--- Exercise description ---
Scan the listing below and copy every line holding "bool".
*** Dataset records
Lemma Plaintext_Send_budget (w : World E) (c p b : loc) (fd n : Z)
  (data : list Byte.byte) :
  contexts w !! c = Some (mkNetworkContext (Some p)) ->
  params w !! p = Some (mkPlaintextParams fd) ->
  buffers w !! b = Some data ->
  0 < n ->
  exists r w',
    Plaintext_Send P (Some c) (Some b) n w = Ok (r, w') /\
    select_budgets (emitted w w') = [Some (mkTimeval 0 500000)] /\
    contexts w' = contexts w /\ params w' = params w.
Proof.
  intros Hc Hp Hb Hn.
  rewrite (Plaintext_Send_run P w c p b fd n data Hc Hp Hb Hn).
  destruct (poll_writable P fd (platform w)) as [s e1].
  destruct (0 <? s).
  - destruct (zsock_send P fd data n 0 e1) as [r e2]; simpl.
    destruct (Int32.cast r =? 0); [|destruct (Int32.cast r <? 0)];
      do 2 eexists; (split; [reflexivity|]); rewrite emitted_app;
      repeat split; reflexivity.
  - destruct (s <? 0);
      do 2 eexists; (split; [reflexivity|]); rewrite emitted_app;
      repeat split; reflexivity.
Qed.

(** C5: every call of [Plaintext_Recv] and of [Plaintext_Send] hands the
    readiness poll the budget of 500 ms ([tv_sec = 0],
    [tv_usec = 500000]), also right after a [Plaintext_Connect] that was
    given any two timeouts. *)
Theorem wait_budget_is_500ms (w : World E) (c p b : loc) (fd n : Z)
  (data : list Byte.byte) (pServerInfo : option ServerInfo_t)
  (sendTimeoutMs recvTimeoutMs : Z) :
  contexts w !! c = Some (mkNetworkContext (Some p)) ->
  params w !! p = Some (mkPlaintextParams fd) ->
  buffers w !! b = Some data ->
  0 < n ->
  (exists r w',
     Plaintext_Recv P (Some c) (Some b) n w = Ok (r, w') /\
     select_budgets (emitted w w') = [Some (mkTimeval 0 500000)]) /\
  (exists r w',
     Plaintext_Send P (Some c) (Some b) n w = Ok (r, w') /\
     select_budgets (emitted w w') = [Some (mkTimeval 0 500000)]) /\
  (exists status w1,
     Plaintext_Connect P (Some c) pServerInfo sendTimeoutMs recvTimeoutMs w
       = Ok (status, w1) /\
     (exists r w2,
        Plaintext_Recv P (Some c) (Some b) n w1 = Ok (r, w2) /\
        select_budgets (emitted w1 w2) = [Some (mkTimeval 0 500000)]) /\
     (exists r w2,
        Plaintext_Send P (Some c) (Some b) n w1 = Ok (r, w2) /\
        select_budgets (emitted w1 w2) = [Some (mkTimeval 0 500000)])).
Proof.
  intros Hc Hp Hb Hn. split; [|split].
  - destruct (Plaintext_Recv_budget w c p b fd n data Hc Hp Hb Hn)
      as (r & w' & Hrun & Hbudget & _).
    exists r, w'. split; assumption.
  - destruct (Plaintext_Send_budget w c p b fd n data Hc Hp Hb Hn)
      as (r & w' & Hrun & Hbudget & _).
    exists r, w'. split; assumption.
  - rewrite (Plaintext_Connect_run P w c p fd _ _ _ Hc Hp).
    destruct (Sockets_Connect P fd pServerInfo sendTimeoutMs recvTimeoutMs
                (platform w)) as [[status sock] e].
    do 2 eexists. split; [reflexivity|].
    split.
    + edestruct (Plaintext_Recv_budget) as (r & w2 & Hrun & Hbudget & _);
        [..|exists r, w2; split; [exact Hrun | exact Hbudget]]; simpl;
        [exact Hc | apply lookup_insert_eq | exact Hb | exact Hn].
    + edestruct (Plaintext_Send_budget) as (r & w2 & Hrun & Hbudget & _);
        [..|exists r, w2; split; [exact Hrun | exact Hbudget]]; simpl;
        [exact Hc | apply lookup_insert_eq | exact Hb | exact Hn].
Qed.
******
*** Dataset records
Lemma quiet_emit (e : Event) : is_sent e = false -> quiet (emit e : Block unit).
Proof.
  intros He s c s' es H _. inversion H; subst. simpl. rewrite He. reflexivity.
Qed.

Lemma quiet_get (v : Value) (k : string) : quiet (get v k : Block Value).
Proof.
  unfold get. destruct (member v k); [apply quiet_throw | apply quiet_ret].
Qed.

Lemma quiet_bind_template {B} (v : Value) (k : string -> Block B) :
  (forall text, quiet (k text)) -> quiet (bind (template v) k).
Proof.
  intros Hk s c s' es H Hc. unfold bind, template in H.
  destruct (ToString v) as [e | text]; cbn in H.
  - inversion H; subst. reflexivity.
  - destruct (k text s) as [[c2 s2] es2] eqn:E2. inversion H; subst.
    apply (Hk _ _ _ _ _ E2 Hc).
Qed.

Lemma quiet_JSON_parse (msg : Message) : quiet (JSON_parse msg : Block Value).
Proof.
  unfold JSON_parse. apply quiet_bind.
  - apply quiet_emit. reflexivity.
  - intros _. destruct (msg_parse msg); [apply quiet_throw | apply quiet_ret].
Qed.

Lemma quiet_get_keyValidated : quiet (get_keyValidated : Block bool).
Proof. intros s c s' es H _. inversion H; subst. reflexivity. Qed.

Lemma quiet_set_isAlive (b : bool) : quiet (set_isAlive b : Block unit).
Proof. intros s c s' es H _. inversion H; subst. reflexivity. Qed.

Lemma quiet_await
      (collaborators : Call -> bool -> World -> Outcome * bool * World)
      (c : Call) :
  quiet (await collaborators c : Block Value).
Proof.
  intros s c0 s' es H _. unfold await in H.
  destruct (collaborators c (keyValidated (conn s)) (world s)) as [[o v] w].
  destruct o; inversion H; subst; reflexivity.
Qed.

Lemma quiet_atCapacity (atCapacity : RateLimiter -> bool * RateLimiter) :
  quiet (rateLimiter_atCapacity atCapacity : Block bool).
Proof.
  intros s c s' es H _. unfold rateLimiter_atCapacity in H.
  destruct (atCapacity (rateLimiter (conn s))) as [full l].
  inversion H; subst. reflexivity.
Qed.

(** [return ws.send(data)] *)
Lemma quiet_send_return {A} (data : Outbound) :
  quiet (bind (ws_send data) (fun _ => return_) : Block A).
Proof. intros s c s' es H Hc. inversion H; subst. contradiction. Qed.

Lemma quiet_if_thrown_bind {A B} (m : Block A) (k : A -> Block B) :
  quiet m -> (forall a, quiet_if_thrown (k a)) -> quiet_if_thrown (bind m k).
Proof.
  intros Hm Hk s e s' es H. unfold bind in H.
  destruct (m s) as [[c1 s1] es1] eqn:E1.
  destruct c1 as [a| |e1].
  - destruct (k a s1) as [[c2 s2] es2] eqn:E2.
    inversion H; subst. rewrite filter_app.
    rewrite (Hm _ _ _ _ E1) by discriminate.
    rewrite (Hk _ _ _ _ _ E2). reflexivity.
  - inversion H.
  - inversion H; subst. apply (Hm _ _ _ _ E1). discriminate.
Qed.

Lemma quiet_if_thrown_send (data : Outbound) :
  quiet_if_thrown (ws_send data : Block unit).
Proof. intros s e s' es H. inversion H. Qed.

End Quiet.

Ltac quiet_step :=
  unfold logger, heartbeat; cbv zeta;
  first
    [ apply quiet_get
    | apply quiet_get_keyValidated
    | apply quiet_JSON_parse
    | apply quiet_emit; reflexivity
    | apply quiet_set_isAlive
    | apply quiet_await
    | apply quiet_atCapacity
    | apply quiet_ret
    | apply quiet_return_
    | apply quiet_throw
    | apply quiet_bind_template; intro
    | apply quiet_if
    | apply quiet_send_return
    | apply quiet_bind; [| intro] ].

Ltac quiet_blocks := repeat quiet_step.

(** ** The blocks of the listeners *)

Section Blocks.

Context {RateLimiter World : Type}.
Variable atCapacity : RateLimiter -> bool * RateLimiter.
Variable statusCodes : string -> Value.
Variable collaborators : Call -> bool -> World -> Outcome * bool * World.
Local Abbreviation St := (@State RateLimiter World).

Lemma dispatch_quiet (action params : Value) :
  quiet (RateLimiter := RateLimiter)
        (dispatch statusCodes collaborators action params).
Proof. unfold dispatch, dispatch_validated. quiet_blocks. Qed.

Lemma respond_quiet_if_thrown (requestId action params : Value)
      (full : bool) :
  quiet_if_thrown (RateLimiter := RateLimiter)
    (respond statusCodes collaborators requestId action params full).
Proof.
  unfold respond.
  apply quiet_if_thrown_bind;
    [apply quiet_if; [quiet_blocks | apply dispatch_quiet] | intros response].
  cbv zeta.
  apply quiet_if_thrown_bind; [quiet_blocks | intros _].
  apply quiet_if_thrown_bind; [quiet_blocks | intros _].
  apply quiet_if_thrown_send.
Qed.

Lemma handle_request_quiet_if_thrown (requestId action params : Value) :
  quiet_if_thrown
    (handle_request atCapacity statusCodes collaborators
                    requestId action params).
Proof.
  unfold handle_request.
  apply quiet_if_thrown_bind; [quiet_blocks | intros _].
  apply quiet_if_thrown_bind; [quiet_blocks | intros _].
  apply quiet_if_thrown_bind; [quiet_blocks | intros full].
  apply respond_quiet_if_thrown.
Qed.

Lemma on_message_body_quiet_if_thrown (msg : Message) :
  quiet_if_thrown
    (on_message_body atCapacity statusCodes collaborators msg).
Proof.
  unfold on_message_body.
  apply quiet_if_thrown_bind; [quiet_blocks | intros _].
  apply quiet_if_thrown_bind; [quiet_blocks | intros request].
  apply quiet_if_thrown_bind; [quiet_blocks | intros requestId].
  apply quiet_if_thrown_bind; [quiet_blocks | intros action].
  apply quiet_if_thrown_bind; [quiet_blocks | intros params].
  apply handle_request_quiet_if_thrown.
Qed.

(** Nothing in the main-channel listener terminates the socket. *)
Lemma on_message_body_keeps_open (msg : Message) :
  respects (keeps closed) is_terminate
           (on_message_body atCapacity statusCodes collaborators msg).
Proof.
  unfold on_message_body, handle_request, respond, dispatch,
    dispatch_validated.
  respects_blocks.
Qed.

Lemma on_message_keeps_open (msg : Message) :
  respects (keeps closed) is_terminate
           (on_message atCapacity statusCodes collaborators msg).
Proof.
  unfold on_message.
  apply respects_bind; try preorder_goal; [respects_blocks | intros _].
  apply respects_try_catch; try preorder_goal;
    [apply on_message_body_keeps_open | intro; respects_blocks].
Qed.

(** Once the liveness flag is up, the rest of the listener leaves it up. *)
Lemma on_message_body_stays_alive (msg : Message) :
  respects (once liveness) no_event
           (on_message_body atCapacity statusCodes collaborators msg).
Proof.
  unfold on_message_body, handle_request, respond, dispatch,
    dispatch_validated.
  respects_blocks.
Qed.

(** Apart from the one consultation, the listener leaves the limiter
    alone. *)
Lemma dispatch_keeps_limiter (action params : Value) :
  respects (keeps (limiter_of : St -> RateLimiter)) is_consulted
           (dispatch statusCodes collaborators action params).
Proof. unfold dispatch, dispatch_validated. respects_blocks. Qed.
******
--- Result for this task ---
Lemma quiet_get_keyValidated : quiet (get_keyValidated : Block bool).
Lemma quiet_set_isAlive (b : bool) : quiet (set_isAlive b : Block unit).
      (collaborators : Call -> bool -> World -> Outcome * bool * World)
Lemma quiet_atCapacity (atCapacity : RateLimiter -> bool * RateLimiter) :
  quiet (rateLimiter_atCapacity atCapacity : Block bool).
Variable atCapacity : RateLimiter -> bool * RateLimiter.
Variable collaborators : Call -> bool -> World -> Outcome * bool * World.
      (full : bool) :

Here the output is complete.